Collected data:
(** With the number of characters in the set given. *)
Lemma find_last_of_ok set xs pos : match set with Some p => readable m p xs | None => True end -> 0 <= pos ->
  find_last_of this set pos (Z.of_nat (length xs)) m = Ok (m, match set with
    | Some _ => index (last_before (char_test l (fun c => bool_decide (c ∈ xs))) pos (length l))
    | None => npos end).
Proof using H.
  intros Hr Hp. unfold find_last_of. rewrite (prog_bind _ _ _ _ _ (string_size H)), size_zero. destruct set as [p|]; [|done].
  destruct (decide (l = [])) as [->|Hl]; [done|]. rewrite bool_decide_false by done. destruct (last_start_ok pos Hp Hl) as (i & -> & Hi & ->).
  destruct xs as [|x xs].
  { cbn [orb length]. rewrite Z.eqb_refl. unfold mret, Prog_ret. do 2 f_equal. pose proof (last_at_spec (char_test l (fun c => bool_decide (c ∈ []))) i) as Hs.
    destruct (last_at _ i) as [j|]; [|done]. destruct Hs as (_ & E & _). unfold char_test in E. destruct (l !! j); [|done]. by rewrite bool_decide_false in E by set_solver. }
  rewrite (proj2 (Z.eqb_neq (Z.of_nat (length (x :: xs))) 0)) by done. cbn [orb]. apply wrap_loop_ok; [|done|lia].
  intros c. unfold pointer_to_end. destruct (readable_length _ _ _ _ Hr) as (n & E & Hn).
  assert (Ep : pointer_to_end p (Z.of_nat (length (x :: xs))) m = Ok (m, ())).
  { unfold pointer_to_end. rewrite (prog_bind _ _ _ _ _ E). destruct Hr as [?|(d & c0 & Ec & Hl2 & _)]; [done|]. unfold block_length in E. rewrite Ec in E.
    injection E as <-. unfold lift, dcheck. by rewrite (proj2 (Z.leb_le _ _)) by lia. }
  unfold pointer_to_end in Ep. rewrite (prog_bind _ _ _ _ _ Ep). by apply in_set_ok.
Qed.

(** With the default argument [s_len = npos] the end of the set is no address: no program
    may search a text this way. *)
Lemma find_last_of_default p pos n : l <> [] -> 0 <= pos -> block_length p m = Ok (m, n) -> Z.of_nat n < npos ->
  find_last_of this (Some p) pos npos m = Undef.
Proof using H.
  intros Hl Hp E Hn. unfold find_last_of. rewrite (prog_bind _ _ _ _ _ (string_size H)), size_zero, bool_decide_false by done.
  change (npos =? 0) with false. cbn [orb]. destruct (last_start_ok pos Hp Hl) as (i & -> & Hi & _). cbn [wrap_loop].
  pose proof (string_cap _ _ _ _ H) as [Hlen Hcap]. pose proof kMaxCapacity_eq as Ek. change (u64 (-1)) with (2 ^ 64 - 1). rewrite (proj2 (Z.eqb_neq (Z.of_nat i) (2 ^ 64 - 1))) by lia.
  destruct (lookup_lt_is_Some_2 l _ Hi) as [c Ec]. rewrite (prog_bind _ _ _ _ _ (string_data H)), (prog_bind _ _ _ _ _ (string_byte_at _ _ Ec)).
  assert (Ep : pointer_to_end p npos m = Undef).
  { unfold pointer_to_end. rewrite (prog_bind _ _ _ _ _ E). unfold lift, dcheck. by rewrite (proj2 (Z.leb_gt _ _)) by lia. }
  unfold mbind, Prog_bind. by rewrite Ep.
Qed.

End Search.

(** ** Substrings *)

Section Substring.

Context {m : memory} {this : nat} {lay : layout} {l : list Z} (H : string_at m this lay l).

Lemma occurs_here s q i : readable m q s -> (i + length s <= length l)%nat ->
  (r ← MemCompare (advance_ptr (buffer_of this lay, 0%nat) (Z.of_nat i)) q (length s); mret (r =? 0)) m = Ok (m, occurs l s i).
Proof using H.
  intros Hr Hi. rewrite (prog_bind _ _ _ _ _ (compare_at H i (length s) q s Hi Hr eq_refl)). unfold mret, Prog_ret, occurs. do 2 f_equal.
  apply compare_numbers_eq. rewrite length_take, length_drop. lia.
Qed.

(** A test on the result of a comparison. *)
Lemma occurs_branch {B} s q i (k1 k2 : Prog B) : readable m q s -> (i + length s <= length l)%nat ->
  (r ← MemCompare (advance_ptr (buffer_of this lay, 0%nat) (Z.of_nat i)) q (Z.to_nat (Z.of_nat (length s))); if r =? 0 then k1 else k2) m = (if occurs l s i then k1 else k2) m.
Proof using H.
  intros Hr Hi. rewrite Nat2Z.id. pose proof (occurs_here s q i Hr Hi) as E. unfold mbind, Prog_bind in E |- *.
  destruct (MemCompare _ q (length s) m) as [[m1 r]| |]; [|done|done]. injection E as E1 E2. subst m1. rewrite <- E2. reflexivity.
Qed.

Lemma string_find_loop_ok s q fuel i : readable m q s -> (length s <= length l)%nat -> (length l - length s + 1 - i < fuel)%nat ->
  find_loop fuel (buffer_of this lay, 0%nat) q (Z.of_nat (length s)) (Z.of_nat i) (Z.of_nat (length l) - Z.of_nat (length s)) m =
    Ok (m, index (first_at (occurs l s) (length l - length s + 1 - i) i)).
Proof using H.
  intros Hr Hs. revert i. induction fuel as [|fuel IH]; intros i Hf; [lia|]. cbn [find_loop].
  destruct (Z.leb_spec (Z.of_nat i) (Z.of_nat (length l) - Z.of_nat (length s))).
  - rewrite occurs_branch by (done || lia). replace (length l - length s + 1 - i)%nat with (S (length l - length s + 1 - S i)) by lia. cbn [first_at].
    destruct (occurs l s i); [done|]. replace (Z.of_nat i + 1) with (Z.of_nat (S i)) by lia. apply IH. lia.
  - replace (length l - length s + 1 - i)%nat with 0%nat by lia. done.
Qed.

* * *

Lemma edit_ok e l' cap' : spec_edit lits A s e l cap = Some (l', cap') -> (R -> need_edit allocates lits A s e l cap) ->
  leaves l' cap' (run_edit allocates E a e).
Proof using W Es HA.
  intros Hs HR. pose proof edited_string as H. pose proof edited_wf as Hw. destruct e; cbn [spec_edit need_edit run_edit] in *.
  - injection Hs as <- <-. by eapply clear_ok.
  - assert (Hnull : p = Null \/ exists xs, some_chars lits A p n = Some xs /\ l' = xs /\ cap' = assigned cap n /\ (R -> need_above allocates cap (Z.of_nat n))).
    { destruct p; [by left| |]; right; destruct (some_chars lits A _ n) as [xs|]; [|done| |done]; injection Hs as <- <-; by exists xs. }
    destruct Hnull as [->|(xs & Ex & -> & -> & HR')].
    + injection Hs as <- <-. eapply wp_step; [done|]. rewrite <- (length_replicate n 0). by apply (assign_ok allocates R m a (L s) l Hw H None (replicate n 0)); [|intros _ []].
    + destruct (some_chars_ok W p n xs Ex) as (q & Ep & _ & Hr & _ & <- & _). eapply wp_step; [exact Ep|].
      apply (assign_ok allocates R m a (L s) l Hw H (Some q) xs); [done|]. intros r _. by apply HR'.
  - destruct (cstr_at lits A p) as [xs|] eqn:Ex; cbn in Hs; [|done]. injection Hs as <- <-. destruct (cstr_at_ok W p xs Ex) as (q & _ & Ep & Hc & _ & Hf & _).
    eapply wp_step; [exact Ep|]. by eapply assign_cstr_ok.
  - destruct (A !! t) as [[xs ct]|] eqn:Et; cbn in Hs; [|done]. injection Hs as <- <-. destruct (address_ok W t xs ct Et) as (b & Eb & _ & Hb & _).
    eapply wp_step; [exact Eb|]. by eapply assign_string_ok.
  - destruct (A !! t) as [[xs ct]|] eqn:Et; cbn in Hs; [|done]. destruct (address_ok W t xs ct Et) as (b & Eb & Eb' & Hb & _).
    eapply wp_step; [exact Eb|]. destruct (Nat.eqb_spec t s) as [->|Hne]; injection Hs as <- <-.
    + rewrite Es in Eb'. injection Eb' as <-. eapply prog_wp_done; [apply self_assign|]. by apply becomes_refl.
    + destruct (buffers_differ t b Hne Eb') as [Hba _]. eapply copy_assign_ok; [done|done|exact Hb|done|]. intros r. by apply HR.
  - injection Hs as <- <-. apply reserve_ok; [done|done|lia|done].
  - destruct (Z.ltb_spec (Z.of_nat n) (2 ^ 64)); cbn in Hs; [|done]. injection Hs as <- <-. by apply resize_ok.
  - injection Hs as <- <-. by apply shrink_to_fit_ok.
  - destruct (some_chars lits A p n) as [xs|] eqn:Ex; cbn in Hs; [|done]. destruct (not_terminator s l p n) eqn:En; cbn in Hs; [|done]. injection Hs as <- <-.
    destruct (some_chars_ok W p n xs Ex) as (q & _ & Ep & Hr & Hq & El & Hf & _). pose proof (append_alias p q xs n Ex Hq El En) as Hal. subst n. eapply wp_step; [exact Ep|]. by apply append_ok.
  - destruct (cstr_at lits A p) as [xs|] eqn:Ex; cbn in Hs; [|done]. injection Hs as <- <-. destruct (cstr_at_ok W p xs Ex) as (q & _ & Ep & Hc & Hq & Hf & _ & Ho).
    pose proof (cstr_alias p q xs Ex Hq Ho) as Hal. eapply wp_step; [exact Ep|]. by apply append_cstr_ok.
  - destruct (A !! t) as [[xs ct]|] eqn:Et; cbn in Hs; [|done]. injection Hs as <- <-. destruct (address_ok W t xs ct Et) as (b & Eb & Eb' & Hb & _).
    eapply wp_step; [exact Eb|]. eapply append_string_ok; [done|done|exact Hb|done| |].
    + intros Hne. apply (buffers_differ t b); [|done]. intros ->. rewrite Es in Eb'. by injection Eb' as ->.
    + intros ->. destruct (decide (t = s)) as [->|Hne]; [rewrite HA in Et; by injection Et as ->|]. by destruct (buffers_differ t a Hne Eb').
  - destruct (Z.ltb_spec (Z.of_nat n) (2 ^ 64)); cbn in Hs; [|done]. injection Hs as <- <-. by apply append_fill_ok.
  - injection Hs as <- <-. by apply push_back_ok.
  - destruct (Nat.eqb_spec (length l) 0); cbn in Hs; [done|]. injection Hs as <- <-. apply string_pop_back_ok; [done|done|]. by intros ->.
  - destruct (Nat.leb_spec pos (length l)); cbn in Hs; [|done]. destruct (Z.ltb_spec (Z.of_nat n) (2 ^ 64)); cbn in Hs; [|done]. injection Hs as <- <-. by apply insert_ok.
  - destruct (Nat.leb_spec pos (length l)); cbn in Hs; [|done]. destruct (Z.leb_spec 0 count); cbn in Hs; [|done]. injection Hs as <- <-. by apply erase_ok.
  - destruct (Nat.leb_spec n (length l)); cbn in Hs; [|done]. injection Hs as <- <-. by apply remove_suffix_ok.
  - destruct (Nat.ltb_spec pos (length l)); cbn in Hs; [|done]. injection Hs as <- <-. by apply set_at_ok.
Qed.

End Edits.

...

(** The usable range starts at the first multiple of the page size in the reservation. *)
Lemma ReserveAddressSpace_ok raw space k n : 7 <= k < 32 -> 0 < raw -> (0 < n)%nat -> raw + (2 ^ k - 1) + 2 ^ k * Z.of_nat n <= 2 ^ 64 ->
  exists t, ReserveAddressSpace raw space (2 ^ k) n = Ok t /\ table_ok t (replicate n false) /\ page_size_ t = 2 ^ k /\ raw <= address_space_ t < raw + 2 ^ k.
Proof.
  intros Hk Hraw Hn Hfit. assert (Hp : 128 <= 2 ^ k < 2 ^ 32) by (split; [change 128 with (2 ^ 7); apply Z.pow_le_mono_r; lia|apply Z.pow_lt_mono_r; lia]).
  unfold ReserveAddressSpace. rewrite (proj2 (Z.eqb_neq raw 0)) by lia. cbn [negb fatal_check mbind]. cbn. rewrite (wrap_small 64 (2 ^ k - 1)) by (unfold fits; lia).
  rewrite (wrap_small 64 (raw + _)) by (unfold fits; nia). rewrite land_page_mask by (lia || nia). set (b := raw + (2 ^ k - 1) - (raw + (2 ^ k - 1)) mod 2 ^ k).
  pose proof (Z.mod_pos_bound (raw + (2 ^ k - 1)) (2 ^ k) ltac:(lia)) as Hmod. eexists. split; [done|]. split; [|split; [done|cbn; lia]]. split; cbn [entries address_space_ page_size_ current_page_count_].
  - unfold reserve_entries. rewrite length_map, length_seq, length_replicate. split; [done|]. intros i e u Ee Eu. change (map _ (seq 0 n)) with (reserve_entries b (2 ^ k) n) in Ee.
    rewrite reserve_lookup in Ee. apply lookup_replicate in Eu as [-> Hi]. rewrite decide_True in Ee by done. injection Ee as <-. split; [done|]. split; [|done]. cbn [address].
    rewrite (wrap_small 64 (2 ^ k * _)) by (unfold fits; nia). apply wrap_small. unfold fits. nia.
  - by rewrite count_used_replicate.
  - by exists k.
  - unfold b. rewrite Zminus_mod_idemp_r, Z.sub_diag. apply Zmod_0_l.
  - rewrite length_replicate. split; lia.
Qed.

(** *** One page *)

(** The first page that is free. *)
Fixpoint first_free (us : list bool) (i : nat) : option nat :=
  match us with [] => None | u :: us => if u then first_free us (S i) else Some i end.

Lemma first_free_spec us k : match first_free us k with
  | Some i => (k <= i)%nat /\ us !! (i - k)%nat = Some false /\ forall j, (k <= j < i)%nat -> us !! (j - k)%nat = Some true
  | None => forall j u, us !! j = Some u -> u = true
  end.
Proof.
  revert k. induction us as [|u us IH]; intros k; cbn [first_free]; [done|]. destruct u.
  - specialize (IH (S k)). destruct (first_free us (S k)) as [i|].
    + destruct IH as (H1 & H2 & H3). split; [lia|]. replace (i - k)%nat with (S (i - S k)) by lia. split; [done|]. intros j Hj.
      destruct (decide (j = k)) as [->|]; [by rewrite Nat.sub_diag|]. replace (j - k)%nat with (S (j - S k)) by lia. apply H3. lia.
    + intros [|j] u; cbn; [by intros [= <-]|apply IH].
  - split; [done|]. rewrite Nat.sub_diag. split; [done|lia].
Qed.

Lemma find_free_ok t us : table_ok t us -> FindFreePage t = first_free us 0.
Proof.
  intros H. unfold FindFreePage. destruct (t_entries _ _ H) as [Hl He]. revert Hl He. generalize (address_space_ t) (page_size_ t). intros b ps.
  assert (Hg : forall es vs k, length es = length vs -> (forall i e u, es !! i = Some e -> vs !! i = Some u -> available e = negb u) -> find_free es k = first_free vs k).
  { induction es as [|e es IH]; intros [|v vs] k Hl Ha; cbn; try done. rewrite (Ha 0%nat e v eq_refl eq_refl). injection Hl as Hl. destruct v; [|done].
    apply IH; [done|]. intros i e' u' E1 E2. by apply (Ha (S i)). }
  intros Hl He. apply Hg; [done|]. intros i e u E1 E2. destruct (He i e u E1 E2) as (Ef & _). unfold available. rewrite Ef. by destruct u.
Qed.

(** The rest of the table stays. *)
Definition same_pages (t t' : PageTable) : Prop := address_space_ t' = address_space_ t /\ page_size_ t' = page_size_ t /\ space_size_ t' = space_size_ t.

Task:
Could you restate, word for word, the lines above from the one with "unfold ReserveAddressSpace. rewrite" to the one with "pose proof (Z.mod_pos_bound", both included?

Reply to the exercise:
  unfold ReserveAddressSpace. rewrite (proj2 (Z.eqb_neq raw 0)) by lia. cbn [negb fatal_check mbind]. cbn. rewrite (wrap_small 64 (2 ^ k - 1)) by (unfold fits; lia).
  rewrite (wrap_small 64 (raw + _)) by (unfold fits; nia). rewrite land_page_mask by (lia || nia). set (b := raw + (2 ^ k - 1) - (raw + (2 ^ k - 1)) mod 2 ^ k).
  pose proof (Z.mod_pos_bound (raw + (2 ^ k - 1)) (2 ^ k) ltac:(lia)) as Hmod. eexists. split; [done|]. split; [|split; [done|cbn; lia]]. split; cbn [entries address_space_ page_size_ current_page_count_].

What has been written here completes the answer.